### Problem to work on
All of the data must be printed exactly; please include every line.

### Dataset excerpts
__________________________________________________

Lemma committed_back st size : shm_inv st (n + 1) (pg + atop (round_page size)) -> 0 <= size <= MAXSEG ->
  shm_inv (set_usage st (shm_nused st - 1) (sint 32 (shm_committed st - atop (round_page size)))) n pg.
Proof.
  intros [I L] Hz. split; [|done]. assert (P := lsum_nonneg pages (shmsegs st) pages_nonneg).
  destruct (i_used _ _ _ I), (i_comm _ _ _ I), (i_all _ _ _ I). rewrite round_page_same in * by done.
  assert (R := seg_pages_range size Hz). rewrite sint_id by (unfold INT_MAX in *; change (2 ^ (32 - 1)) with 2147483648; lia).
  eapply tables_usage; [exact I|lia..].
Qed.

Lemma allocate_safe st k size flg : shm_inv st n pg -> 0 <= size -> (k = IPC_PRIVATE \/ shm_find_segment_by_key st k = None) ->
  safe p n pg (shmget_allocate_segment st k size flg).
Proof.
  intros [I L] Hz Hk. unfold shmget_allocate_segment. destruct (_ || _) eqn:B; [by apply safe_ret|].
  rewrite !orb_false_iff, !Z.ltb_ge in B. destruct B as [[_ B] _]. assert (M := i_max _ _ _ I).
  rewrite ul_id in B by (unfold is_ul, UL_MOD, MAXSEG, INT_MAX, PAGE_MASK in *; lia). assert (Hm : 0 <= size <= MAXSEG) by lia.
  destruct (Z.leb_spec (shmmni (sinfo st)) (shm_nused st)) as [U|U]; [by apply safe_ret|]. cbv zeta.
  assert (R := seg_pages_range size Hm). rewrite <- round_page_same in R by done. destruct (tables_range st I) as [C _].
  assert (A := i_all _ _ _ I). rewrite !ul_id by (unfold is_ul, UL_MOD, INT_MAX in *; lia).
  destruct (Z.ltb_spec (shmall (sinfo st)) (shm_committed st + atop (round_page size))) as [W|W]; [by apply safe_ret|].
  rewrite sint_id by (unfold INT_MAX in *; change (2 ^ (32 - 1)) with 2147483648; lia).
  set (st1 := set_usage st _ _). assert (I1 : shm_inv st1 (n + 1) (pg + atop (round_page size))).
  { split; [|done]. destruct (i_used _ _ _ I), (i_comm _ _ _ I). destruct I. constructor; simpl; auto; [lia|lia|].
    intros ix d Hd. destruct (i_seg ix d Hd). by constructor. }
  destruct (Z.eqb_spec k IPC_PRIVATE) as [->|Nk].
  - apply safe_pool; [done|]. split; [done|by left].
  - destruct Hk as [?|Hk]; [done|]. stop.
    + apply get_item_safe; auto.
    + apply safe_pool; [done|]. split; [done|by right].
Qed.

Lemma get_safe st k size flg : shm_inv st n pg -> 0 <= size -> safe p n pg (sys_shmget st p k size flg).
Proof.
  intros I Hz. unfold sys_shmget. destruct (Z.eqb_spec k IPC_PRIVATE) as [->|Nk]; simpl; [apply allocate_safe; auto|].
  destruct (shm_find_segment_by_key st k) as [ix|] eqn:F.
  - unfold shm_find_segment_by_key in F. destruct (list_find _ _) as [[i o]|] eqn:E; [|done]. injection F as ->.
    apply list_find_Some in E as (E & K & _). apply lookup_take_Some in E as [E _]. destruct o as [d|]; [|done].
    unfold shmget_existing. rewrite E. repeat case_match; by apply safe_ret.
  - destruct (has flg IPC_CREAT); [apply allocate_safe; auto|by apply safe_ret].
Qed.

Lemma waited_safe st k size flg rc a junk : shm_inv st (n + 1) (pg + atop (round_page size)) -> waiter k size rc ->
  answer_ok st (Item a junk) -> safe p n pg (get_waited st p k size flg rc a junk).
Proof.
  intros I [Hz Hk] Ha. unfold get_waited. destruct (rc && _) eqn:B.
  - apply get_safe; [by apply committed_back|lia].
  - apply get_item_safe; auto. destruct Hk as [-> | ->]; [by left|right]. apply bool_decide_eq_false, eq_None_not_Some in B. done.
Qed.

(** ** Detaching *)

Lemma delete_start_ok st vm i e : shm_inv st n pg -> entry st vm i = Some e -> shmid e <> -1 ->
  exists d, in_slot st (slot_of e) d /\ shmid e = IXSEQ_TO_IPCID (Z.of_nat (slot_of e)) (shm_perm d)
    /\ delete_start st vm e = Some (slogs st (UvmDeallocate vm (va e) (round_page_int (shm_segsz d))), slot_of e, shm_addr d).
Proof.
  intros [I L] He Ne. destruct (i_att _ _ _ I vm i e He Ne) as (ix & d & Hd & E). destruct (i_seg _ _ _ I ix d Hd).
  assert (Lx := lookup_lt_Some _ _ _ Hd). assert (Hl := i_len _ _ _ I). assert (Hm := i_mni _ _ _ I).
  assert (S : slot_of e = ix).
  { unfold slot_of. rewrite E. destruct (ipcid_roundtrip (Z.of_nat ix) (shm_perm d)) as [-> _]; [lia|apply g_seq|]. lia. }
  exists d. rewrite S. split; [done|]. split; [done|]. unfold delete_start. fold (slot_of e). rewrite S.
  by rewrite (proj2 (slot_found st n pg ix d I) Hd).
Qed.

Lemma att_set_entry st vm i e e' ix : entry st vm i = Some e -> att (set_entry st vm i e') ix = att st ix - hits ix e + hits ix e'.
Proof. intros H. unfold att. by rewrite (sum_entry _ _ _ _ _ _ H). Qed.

__________________________________________________

### Written solution
Lemma committed_back st size : shm_inv st (n + 1) (pg + atop (round_page size)) -> 0 <= size <= MAXSEG ->
  shm_inv (set_usage st (shm_nused st - 1) (sint 32 (shm_committed st - atop (round_page size)))) n pg.
Proof.
  intros [I L] Hz. split; [|done]. assert (P := lsum_nonneg pages (shmsegs st) pages_nonneg).
  destruct (i_used _ _ _ I), (i_comm _ _ _ I), (i_all _ _ _ I). rewrite round_page_same in * by done.
  assert (R := seg_pages_range size Hz). rewrite sint_id by (unfold INT_MAX in *; change (2 ^ (32 - 1)) with 2147483648; lia).
  eapply tables_usage; [exact I|lia..].
Qed.

Lemma allocate_safe st k size flg : shm_inv st n pg -> 0 <= size -> (k = IPC_PRIVATE \/ shm_find_segment_by_key st k = None) ->
  safe p n pg (shmget_allocate_segment st k size flg).
Proof.
  intros [I L] Hz Hk. unfold shmget_allocate_segment. destruct (_ || _) eqn:B; [by apply safe_ret|].
  rewrite !orb_false_iff, !Z.ltb_ge in B. destruct B as [[_ B] _]. assert (M := i_max _ _ _ I).
  rewrite ul_id in B by (unfold is_ul, UL_MOD, MAXSEG, INT_MAX, PAGE_MASK in *; lia). assert (Hm : 0 <= size <= MAXSEG) by lia.
  destruct (Z.leb_spec (shmmni (sinfo st)) (shm_nused st)) as [U|U]; [by apply safe_ret|]. cbv zeta.
  assert (R := seg_pages_range size Hm). rewrite <- round_page_same in R by done. destruct (tables_range st I) as [C _].
  assert (A := i_all _ _ _ I). rewrite !ul_id by (unfold is_ul, UL_MOD, INT_MAX in *; lia).
  destruct (Z.ltb_spec (shmall (sinfo st)) (shm_committed st + atop (round_page size))) as [W|W]; [by apply safe_ret|].
  rewrite sint_id by (unfold INT_MAX in *; change (2 ^ (32 - 1)) with 2147483648; lia).
  set (st1 := set_usage st _ _). assert (I1 : shm_inv st1 (n + 1) (pg + atop (round_page size))).
  { split; [|done]. destruct (i_used _ _ _ I), (i_comm _ _ _ I). destruct I. constructor; simpl; auto; [lia|lia|].
    intros ix d Hd. destruct (i_seg ix d Hd). by constructor. }
  destruct (Z.eqb_spec k IPC_PRIVATE) as [->|Nk].
  - apply safe_pool; [done|]. split; [done|by left].
  - destruct Hk as [?|Hk]; [done|]. stop.
    + apply get_item_safe; auto.
    + apply safe_pool; [done|]. split; [done|by right].
Qed.

Lemma get_safe st k size flg : shm_inv st n pg -> 0 <= size -> safe p n pg (sys_shmget st p k size flg).
Proof.
  intros I Hz. unfold sys_shmget. destruct (Z.eqb_spec k IPC_PRIVATE) as [->|Nk]; simpl; [apply allocate_safe; auto|].
  destruct (shm_find_segment_by_key st k) as [ix|] eqn:F.
  - unfold shm_find_segment_by_key in F. destruct (list_find _ _) as [[i o]|] eqn:E; [|done]. injection F as ->.
    apply list_find_Some in E as (E & K & _). apply lookup_take_Some in E as [E _]. destruct o as [d|]; [|done].
    unfold shmget_existing. rewrite E. repeat case_match; by apply safe_ret.
  - destruct (has flg IPC_CREAT); [apply allocate_safe; auto|by apply safe_ret].
Qed.

Lemma waited_safe st k size flg rc a junk : shm_inv st (n + 1) (pg + atop (round_page size)) -> waiter k size rc ->
  answer_ok st (Item a junk) -> safe p n pg (get_waited st p k size flg rc a junk).
Proof.
  intros I [Hz Hk] Ha. unfold get_waited. destruct (rc && _) eqn:B.
  - apply get_safe; [by apply committed_back|lia].
  - apply get_item_safe; auto. destruct Hk as [-> | ->]; [by left|right]. apply bool_decide_eq_false, eq_None_not_Some in B. done.
Qed.

(** ** Detaching *)

Lemma delete_start_ok st vm i e : shm_inv st n pg -> entry st vm i = Some e -> shmid e <> -1 ->
  exists d, in_slot st (slot_of e) d /\ shmid e = IXSEQ_TO_IPCID (Z.of_nat (slot_of e)) (shm_perm d)
    /\ delete_start st vm e = Some (slogs st (UvmDeallocate vm (va e) (round_page_int (shm_segsz d))), slot_of e, shm_addr d).
Proof.
  intros [I L] He Ne. destruct (i_att _ _ _ I vm i e He Ne) as (ix & d & Hd & E). destruct (i_seg _ _ _ I ix d Hd).
  assert (Lx := lookup_lt_Some _ _ _ Hd). assert (Hl := i_len _ _ _ I). assert (Hm := i_mni _ _ _ I).
  assert (S : slot_of e = ix).
  { unfold slot_of. rewrite E. destruct (ipcid_roundtrip (Z.of_nat ix) (shm_perm d)) as [-> _]; [lia|apply g_seq|]. lia. }
  exists d. rewrite S. split; [done|]. split; [done|]. unfold delete_start. fold (slot_of e). rewrite S.
  by rewrite (proj2 (slot_found st n pg ix d I) Hd).
Qed.

Lemma att_set_entry st vm i e e' ix : entry st vm i = Some e -> att (set_entry st vm i e') ix = att st ix - hits ix e + hits ix e'.
Proof. intros H. unfold att. by rewrite (sum_entry _ _ _ _ _ _ H). Qed.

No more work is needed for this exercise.